Electronic health records (EHRs) can be beneficial for patient care, but at what cost?
Disappointment. That’s the word Ralph Nobo, MD, uses to describe physician attitudes towards health information technology (IT) and its related costs.
Nobo, a Bartow, Florida-based obstetrician/gynecologist and president of the Florida Medical Association, says that despite all the technological advances that are aimed at improving communication, just the opposite has occurred.
“We cannot communicate with other physicians,” Nobo says. “Sometimes we cannot communicate with other entities, like labs or radiology services unless we pay a large monthly fee. That presents a challenge when you’re a small practice like I am and you’re trying to survive in these difficult times.”
Feeling the burden
Nobo is not the only physician facing that challenge, though that’s small consolation when the numbers are crunched. Consider the results of recent surveys.
A survey of physician groups conducted by the Medical Group Management Association found that healthcare technology costs for organizations nationwide exceed $32,500 per physician—an increase of more than 40% since 2009.
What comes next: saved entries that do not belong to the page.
(** * iotUx: the client-side delivery and synchronisation layer

    A shallow embedding of

    - [src/utils/command-queue.ts]      (module [CommandQueue]),
    - [src/services/api.ts]             (modules [TokenCache], [Coordinator]),
    - [src/utils/performance-utils.ts]  (both revisions, module [Hash]),
    - the screens that call them: [src/screens/DashboardScreen.tsx]
      (module [Dashboard]) and the device detail screen (module
      [DeviceDetail]),

    together with the properties the design document states about them
    and further properties that the code itself shows.

    The JavaScript runtime is single threaded: a piece of code runs without
    interruption up to its next [await].  Each module below therefore
    models the program as a state machine whose transitions are exactly the
    synchronous segments of the source, and whose events are what the
    runtime can deliver between two segments (a call from the UI, a timer
    that fires, a promise that settles). *)

From Stdlib Require Import ZArith Ascii String Lia.
From Stdlib Require OrderedTypeEx.
From Stdlib Require Import Sorted Permutation.
From stdpp Require Import gmap strings list.

Local Open Scope Z_scope.

(** ** Rendering of integral numbers

    [String(n)] and template literals print an integral JavaScript number
    in decimal.  Only integral numbers occur in the modelled code paths
    ([Date.now()], retry counters, the literals of the examples). *)

Definition digitChar (d : Z) : ascii :=
  ascii_of_nat (48 + Z.to_nat d).

Fixpoint showPos (fuel : nat) (n : Z) (acc : string) : string :=
  match fuel with
  | O => acc
  | S f =>
      let acc' := String (digitChar (n mod 10)) acc in
      if n / 10 =? 0 then acc' else showPos f (n / 10) acc'
  end.

Definition showZ (n : Z) : string :=
  if n <? 0
  then String "-"%char (showPos (S (Z.to_nat (Z.log2 (- n)))) (- n) EmptyString)
  else showPos (S (Z.to_nat (Z.log2 n))) n EmptyString.

(** ** The durable command queue ([src/utils/command-queue.ts]) *)

Module CommandQueue.

Inductive Status := pending | sending | failed | success.

#[global] Instance Status_eq_dec : EqDecision Status.
Proof. solve_decision. Defined.

Record QueuedCommand := mkCommand {
  id : string;
  deviceId : string;
  command : string;
  value : option string;
  timestamp : Z;
  retryCount : Z;
  status : Status
}.

Definition MAX_RETRIES : Z := 3.

(** [QueuedCommand] values are JavaScript objects: [processQueue] filters
    the queue into [pendingCommands] and then mutates the very objects
    the queue holds.  Objects live in [heap]; the queue and the loop hold
    references. *)
Definition ref := nat.

(** Where a [processQueue] invocation is suspended. *)
Inductive DrainPc :=
| AwaitSaveSending (cmd : ref) (rest : list ref)  (* line 77 *)
| AwaitSend (cmd : ref) (rest : list ref)         (* line 79 *)
| AwaitSaveSettled (rest : list ref).             (* lines 85 and 90 *)

Record State := mkState {
  heap : list QueuedCommand;
  queue : list ref;                       (* CommandQueue.queue *)
  processing : bool;                      (* CommandQueue.processing *)
  saveTimeout : option nat;               (* CommandQueue.saveTimeout *)
  timers : list nat;                      (* timers set and neither fired nor cleared *)
  nextTimer : nat;
  saving : nat;                           (* timer callbacks awaiting setItem *)
  storage : option (list QueuedCommand);  (* AsyncStorage entry QUEUE_KEY *)
  passes : list DrainPc;                  (* suspended processQueue invocations *)
  sendLog : list ref;                     (* calls of deviceAPI.sendCommand *)
  loading : list (option (list QueuedCommand))
                                          (* getItem of init, read and not yet
                                             handed to its continuation *)
}.

Definition initial : State :=
  mkState [] [] false None [] 0 0 None [] [] [].

Definition set_heap h st :=
  mkState h (queue st) (processing st) (saveTimeout st) (timers st)
    (nextTimer st) (saving st) (storage st) (passes st) (sendLog st)
    (loading st).
Definition set_queue q st :=
  mkState (heap st) q (processing st) (saveTimeout st) (timers st)
    (nextTimer st) (saving st) (storage st) (passes st) (sendLog st)
    (loading st).
Definition set_processing b st :=
  mkState (heap st) (queue st) b (saveTimeout st) (timers st)
    (nextTimer st) (saving st) (storage st) (passes st) (sendLog st)
    (loading st).
Definition set_saveTimeout t st :=
  mkState (heap st) (queue st) (processing st) t (timers st)
    (nextTimer st) (saving st) (storage st) (passes st) (sendLog st)
    (loading st).
Definition set_timers ts st :=
  mkState (heap st) (queue st) (processing st) (saveTimeout st) ts
    (nextTimer st) (saving st) (storage st) (passes st) (sendLog st)
    (loading st).
Definition set_nextTimer n st :=
  mkState (heap st) (queue st) (processing st) (saveTimeout st) (timers st)
    n (saving st) (storage st) (passes st) (sendLog st)
    (loading st).
Definition set_saving n st :=
  mkState (heap st) (queue st) (processing st) (saveTimeout st) (timers st)
    (nextTimer st) n (storage st) (passes st) (sendLog st)
    (loading st).
Definition set_storage s st :=
  mkState (heap st) (queue st) (processing st) (saveTimeout st) (timers st)
    (nextTimer st) (saving st) s (passes st) (sendLog st) (loading st).
Definition set_passes ps st :=
  mkState (heap st) (queue st) (processing st) (saveTimeout st) (timers st)
    (nextTimer st) (saving st) (storage st) ps (sendLog st) (loading st).
Definition set_sendLog l st :=
  mkState (heap st) (queue st) (processing st) (saveTimeout st) (timers st)
    (nextTimer st) (saving st) (storage st) (passes st) l (loading st).
Definition set_loading l st :=
  mkState (heap st) (queue st) (processing st) (saveTimeout st) (timers st)
    (nextTimer st) (saving st) (storage st) (passes st) (sendLog st) l.
(** * The Renpho cloud client ([custom_components/renpho/api_renpho.py])

    A shallow embedding of class [RenphoWeight]: the authenticated HTTP
    client, its fetchers, the metric accessor and the poller.  Methods are
    state transformers over the client object and the trace of observable
    events (log records, network operations, sleeps); the outside world
    answers as a function of that trace.  Python exceptions are the [Raise]
    results of the monad [M]. *)

From Stdlib Require Import ZArith QArith Qround List String Bool Arith Lia.
Import ListNotations.

Set Warnings "-register-all".

Open Scope string_scope.
Open Scope Z_scope.

(** ** Python values *)

(** The JSON-shaped values the client handles.  A Python [str] is the
    string of its UTF-8 bytes, so [encode] and [decode] are the identity. *)
Inductive pyval : Type :=
| PyNone
| PyBool (b : bool)
| PyNum (q : Q)
| PyStr (s : string)
| PyBytes (b : string)
| PyList (l : list pyval)
| PyDict (d : list (string * pyval)).

(** [bool(v)]. *)
Definition truthy (v : pyval) : bool :=
  match v with
  | PyNone => false
  | PyBool b => b
  | PyNum q => negb (Qeq_bool q 0)
  | PyStr s => negb (s =? "")%string
  | PyBytes b => negb (b =? "")%string
  | PyList l => match l with [] => false | _ => true end
  | PyDict d => match d with [] => false | _ => true end
  end.

(** [v == "s"] for a string literal. *)
Definition eq_str (v : pyval) (s : string) : bool :=
  match v with
  | PyStr t => (t =? s)%string
  | _ => false
  end.

(** [v in (None, 0.0)]: identity with [None] or equality with [0.0]
    ([False == 0.0] holds in Python). *)
Definition in_None_zero (v : pyval) : bool :=
  match v with
  | PyNone => true
  | PyNum q => Qeq_bool q 0
  | PyBool b => negb b
  | _ => false
  end.

Definition pydict : Type := list (string * pyval).

Fixpoint dict_get (d : pydict) (k : string) : option pyval :=
  match d with
  | [] => None
  | (k', v) :: d' => if (k' =? k)%string then Some v else dict_get d' k
  end.

Definition dict_has (d : pydict) (k : string) : bool :=
  match dict_get d k with Some _ => true | None => false end.

(** [d.get(k)], with [None] for a missing key. *)
Definition dict_get_default (d : pydict) (k : string) : pyval :=
  match dict_get d k with Some v => v | None => PyNone end.

(** [d[k] = v]. *)
Fixpoint dict_set (d : pydict) (k : string) (v : pyval) : pydict :=
  match d with
  | [] => [(k, v)]
  | (k', v') :: d' =>
      if (k' =? k)%string then (k', v) :: d' else (k', v') :: dict_set d' k v
  end.

(** [s.endswith(suffix)]. *)
Definition endswith (s suffix : string) : bool :=
  let n := String.length s in
  let m := String.length suffix in
  (m <=? n)%nat && (substring (n - m) m s =? suffix)%string.

(** [RenphoWeight.prepare_data]: bytes become text, recursively. *)
Fixpoint prepare_data (data : pyval) : pyval :=
  match data with
  | PyBytes b => PyStr b
  | PyDict d => PyDict (map (fun '(key, value) => (key, prepare_data value)) d)
  | PyList l => PyList (map prepare_data l)
  | _ => data
  end.

(** ** Constants ([const.py] and the head of [api_renpho.py]) *)

Definition NL : string := String (Ascii.ascii_of_nat 10) EmptyString.

Definition CONF_PUBLIC_KEY : string :=
  "-----BEGIN PUBLIC KEY-----" ++ NL ++
  "MIGfMA0GCSqGSIb3DQEBAQUAA4GNADCBiQKBgQC+25I2upukpfQ7rIaaTZtVE744" ++ NL ++
  "u2zV+HaagrUhDOTq8fMVf9yFQvEZh2/HKxFudUxP0dXUa8F6X4XmWumHdQnum3zm" ++ NL ++
  "Jr04fz2b2WCcN0ta/rbF2nYAnMVAk2OJVZAMudOiMWhcxV1nNJiKgTNNr13de0EQ" ++ NL ++
  "IiOL2CUBzu+HmIfUbQIDAQAB" ++ NL ++
  "-----END PUBLIC KEY-----".

Definition METRIC_TYPE_WEIGHT : string := "weight".
Definition METRIC_TYPE_GROWTH_RECORD : string := "growth_record".
Definition METRIC_TYPE_GIRTH : string := "girth".
Definition METRIC_TYPE_GIRTH_GOAL : string := "girth_goals".

Definition API_AUTH_URL : string :=
  "https://renpho.qnclouds.com/api/v3/users/sign_in.json?app_id=Renpho".
Definition API_MEASUREMENTS_URL : string :=
  "https://renpho.qnclouds.com/api/v2/measurements/list.json".
Definition DEVICE_INFO_URL : string :=
  "https://renpho.qnclouds.com/api/v2/device_binds/get_device.json".
Definition GIRTH_URL : string :=
  "https://renpho.qnclouds.com/api/v3/girths/list_girth.json".
Definition GIRTH_GOAL_URL : string :=
  "https://renpho.qnclouds.com/api/v3/girth_goals/list_girth_goal.json".
Definition GROWTH_RECORD_URL : string :=
  "https://renpho.qnclouds.com/api/v3/growth_records/list_growth_record.json".
Definition MESSAGE_LIST_URL : string :=
  "https://renpho.qnclouds.com/api/v2/messages/list.json".
Definition LATEST_MODEL_URL : string :=
  "https://renpho.qnclouds.com/api/v3/devices/list_lastest_model.json".
Definition USER_REQUEST_URL : string :=
  "https://renpho.qnclouds.com/api/v2/users/request_user.json".
Definition USERS_REACH_GOAL : string :=
  "https://renpho.qnclouds.com/api/v3/users/reach_goal.json".

(** ** Exceptions *)

(** The three classes the module defines, the two aiohttp classes it
    catches by name, and any other subclass of [Exception] by its name. *)
Inductive exn_class : Type :=
| AuthenticationError
| APIError
| ClientSSLError
| ClientResponseError
| ClientConnectionError
| PyException (name : string).

Record exn : Type := Exn { exn_cls : exn_class; exn_msg : string }.

(** [except (aiohttp.ClientResponseError, aiohttp.ClientConnectionError)]. *)
Definition is_client_error (e : exn) : bool :=
  match exn_cls e with
  | ClientResponseError | ClientConnectionError => true
  | _ => false
  end.

Definition exn_class_eqb (a b : exn_class) : bool :=
  match a, b with
  | AuthenticationError, AuthenticationError => true
  | APIError, APIError => true
  | ClientSSLError, ClientSSLError => true
  | ClientResponseError, ClientResponseError => true
  | ClientConnectionError, ClientConnectionError => true
  | PyException n, PyException m => (n =? m)%string
  | _, _ => false
  end.

(** ** The objects of [api_object] *)

(** Modelled from the spec: [api_object.Girth] is not among the sources.
    A girth entry carries named girth values ([girth_attrs], the
    attributes other than the timestamp) and a timestamp; [getattr] with
    a default reads a named value. *)
Record Girth : Type := mkGirth { girth_time_stamp : Z; girth_attrs : pydict }.

Definition girth_getattr (g : Girth) (name : string) (default : pyval) : pyval :=
  match dict_get (girth_attrs g) name with
  | Some v => v
  | None => default
  end.

(** Modelled from the spec: [api_object.GirthGoal] is not among the
    sources.  A goal carries the girth type, the goal value and the time
    the goal was set up. *)
Record GirthGoal : Type :=
  mkGirthGoal { girth_type : pyval; goal_value : pyval; setup_goal_at : Z }.

(** Modelled from the spec: [api_object.MeasurementDetail], [DeviceBind]
    and [UserResponse] are not among the sources.  Each is the snapshot of
    the fields it was built from; [get(key, None)] reads a field. *)
Definition MeasurementDetail : Type := pydict.
Definition DeviceBind : Type := pydict.
Definition UserResponse : Type := pydict.

Definition obj_get (o : pydict) (key : string) : pyval := dict_get_default o key.

(** ** The client object *)

(** What [self.polling_task] holds once the attribute exists. *)
Inductive task_ref : Type := TaskNone | TaskHandle.

(** The attributes of a [RenphoWeight] instance that the methods below
    read or write.  Attributes that [__init__] does not create
    ([time_stamp], [polling_task], [refresh_interval]) are optional: [None]
    means the instance has no such attribute and reading it raises
    [AttributeError]. *)
Record RenphoWeight : Type := mkRenphoWeight {
  public_key : option string;
  email : string;
  password : string;
  user_id : pyval;
  refresh : Z;
  token : pyval;
  polling : bool;
  login_data : option UserResponse;
  weight_info : option MeasurementDetail;
  weight_history : list MeasurementDetail;
  weight : pyval;
  device_info : option (list DeviceBind);
  latest_model : pyval;
  girth_info : option (list Girth);
  girth_goal : option (list GirthGoal);
  growth_record : pyval;
  _last_updated_weight : option Q;
  _last_updated_girth : option Q;
  _last_updated_girth_goal : option Q;
  _last_updated_growth_record : option Q;
  auth_in_progress : bool;
  is_polling_active : bool;
  proxy : option string;
  time_stamp : option pyval;
  polling_task : option task_ref;
  refresh_interval : option Z
}.

(** Attribute assignment, one function per assigned attribute. *)
Definition set_user_id (v : pyval) (self : RenphoWeight) : RenphoWeight :=
  mkRenphoWeight (public_key self) (email self) (password self) v (refresh
    self) (token self) (polling self) (login_data self) (weight_info self)
    (weight_history self) (weight self) (device_info self) (latest_model
    self) (girth_info self) (girth_goal self) (growth_record self)
    (_last_updated_weight self) (_last_updated_girth self)
    (_last_updated_girth_goal self) (_last_updated_growth_record self)
    (auth_in_progress self) (is_polling_active self) (proxy self)
    (time_stamp self) (polling_task self) (refresh_interval self).

Definition set_token (v : pyval) (self : RenphoWeight) : RenphoWeight :=
  mkRenphoWeight (public_key self) (email self) (password self) (user_id
    self) (refresh self) v (polling self) (login_data self) (weight_info
    self) (weight_history self) (weight self) (device_info self)
    (latest_model self) (girth_info self) (girth_goal self) (growth_record
    self) (_last_updated_weight self) (_last_updated_girth self)
    (_last_updated_girth_goal self) (_last_updated_growth_record self)
    (auth_in_progress self) (is_polling_active self) (proxy self)
    (time_stamp self) (polling_task self) (refresh_interval self).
Money well spent? Not according to a September 2016 survey of more than 17,000 US physicians by The Physician’s Foundation revealed 72% feel that electronic health records (EHRs) have detracted from the quality of patient care or had little to no impact, despite EHR’s intention of improving efficiency and allowing more precise billing.
“The greatness that could have occurred has failed,” Nobo says. “So physicians are retiring early in their practices because of all the expenses that we have to incur, and EHRs have definitely not increased any of our productivity or patient care.”
Nobo says the way some physicians are addressing the cost issue is by seeing more patients in a shorter period of time. In other words, the time spent with each patient is being cut short.
“Sometimes when that occurs, quality goes down,” he says.
Navigating the costs
Stephen Fatum, a partner in the Chicago office of Barnes & Thornburg LLP, shares Nobo’s assessment of the situation in which physicians are finding themselves.
“I think that they are absolutely overwhelmed,” he says. “I think it’s scaring the heck out of them. And I think it’s a major factor that leads physicians to want to be employed by large organizations.”
Fatum says the image that comes to mind is of two doctors he was with recently. They’ve been in private practice for a number of years. And he has this image of them climbing up a mountain. And the IT and keeping up with the regulations that go along with the IT, like the privacy and the security, it feels like they’re wearing a backpack and it’s getting heavier and heavier.
“It’s like they’re saying, ‘Ahhh, can I keep this going?’” Fatum illustrates. “That’s more of their mindset. And I don’t think there’s any group that I know of that’s ever made a decision to sell based on IT alone. But it would be one of the top factors.”
Fatum, who routinely negotiates employment, operating and affiliation agreements on behalf of physicians, says health IT costs are a big consideration when entering into these negotiations. Large physician groups have the advantage of leverage. So, what are smaller practices to do?
“We’ve been involve helping people come together, creating alliances or information exchanges,” he explains. “You don’t have to get together by merger, but you can get together in the form of an IPA [independent physician association]. That can help you do some negotiation around IT contract services.”
Fatum also advises physicians to talk to their colleagues, whether informally or at national association meetings for their specialty.
Costs outweigh benefits
Nobo acknowledges that EHRs have afforded some benefit. For example, coding is made easier where Medicare patients are concerned. Once the physician has entered all the required information, the EHR can calculate which code or codes need to be used, and that has been a significant benefit.
But the costs of health IT greatly outweigh the benefits.
“I can talk to Quest, and I can talk to Lab Corp, but I have to pay about $200 per month per lab,” Nobo explains. “And if I add a third lab, it’s another $200. That’s $600 just to talk to three labs. It all adds up.”